[Aim of the exercise]
Counting every line in the records below that holds "lineFeed", give the total and add nothing.

[Saved data entries]

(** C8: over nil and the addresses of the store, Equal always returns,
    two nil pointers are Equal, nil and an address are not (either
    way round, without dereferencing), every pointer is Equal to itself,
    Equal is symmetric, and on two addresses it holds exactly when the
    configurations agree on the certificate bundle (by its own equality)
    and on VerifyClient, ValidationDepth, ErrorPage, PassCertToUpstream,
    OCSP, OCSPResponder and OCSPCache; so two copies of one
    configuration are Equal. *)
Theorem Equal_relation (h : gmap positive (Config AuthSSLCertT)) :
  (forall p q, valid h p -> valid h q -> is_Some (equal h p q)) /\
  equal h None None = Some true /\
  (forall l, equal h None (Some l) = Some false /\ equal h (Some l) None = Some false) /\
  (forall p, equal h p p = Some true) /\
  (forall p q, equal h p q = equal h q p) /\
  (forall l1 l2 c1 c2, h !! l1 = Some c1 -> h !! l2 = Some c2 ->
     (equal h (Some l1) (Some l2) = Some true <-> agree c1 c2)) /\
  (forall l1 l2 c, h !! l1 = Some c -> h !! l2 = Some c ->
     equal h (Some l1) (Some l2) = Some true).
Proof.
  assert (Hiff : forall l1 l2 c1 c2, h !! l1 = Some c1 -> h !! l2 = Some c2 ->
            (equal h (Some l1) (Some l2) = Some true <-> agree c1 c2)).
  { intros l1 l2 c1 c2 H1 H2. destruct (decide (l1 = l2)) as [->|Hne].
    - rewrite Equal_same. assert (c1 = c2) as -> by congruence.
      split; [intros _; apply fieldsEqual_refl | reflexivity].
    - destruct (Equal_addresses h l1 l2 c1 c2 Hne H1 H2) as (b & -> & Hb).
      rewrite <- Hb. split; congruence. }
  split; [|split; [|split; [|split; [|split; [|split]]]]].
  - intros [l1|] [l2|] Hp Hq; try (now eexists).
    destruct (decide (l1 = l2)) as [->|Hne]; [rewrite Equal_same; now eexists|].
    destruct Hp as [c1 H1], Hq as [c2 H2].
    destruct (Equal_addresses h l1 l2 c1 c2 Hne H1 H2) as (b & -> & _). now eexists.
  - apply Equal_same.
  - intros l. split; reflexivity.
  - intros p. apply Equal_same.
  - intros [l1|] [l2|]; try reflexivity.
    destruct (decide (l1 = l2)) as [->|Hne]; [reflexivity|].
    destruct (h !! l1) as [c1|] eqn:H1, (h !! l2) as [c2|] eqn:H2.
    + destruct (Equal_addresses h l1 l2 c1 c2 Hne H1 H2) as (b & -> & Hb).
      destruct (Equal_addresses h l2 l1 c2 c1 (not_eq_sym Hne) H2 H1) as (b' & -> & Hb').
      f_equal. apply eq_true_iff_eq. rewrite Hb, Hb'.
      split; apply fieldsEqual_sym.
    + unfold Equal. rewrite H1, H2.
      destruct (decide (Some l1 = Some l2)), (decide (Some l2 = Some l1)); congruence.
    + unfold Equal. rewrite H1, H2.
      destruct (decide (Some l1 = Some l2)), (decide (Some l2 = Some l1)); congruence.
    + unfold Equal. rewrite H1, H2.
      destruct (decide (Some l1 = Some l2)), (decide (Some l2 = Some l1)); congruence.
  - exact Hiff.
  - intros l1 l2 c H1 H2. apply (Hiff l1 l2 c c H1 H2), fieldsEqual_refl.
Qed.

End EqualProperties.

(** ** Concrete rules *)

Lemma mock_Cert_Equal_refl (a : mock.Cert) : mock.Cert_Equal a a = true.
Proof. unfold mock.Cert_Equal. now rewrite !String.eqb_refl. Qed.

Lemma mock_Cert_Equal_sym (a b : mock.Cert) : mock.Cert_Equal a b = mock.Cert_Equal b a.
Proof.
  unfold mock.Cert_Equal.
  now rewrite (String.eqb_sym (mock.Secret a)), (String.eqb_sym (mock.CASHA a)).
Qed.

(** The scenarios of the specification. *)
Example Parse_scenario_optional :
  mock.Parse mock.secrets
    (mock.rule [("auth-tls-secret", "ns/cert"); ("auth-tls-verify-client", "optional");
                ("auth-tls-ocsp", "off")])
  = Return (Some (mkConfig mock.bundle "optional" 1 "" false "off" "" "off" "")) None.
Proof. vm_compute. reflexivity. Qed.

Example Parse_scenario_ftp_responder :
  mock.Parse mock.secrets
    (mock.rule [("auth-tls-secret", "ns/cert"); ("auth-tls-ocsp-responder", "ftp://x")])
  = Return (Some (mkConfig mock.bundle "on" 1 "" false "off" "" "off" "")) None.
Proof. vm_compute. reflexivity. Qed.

...

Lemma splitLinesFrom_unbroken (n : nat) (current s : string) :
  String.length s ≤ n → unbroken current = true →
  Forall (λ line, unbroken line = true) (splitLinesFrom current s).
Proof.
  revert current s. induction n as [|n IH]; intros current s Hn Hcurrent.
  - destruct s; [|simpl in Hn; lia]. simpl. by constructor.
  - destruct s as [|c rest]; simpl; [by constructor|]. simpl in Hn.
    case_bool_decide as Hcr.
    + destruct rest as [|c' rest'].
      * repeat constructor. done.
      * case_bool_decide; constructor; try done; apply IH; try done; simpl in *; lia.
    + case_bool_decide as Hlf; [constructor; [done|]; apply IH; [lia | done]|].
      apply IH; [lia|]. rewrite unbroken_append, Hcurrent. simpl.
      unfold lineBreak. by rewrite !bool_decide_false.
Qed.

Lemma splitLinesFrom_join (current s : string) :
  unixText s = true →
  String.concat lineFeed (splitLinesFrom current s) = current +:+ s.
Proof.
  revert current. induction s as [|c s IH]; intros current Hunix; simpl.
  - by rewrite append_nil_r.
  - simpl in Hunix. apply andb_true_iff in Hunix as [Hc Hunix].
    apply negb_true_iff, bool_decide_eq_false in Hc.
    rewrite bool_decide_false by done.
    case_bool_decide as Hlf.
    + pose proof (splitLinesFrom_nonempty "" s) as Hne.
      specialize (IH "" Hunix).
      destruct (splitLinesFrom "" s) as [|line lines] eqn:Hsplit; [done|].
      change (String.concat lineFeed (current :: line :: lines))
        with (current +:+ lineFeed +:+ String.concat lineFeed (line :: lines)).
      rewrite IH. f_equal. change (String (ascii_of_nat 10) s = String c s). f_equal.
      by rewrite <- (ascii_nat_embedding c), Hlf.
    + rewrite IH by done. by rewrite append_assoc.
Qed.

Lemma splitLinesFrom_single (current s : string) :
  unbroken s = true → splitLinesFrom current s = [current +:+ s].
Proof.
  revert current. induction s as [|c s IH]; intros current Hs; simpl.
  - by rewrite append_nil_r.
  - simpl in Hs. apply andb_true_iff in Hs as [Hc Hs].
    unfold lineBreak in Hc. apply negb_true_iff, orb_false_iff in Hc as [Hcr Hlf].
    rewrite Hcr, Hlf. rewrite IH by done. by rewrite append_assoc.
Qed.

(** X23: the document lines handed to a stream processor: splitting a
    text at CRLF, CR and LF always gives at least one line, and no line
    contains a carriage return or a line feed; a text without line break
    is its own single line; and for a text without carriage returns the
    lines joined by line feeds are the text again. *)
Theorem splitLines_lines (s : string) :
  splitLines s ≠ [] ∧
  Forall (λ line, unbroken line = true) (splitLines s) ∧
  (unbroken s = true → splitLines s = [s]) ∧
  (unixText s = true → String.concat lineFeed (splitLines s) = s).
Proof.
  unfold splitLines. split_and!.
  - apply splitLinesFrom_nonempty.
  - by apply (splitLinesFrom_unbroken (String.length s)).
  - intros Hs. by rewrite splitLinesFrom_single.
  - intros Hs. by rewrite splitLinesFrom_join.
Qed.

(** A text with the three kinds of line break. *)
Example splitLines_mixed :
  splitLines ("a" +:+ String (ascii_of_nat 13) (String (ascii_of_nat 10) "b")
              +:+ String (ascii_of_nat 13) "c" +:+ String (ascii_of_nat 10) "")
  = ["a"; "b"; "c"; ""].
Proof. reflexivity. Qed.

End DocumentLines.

[Solution]
4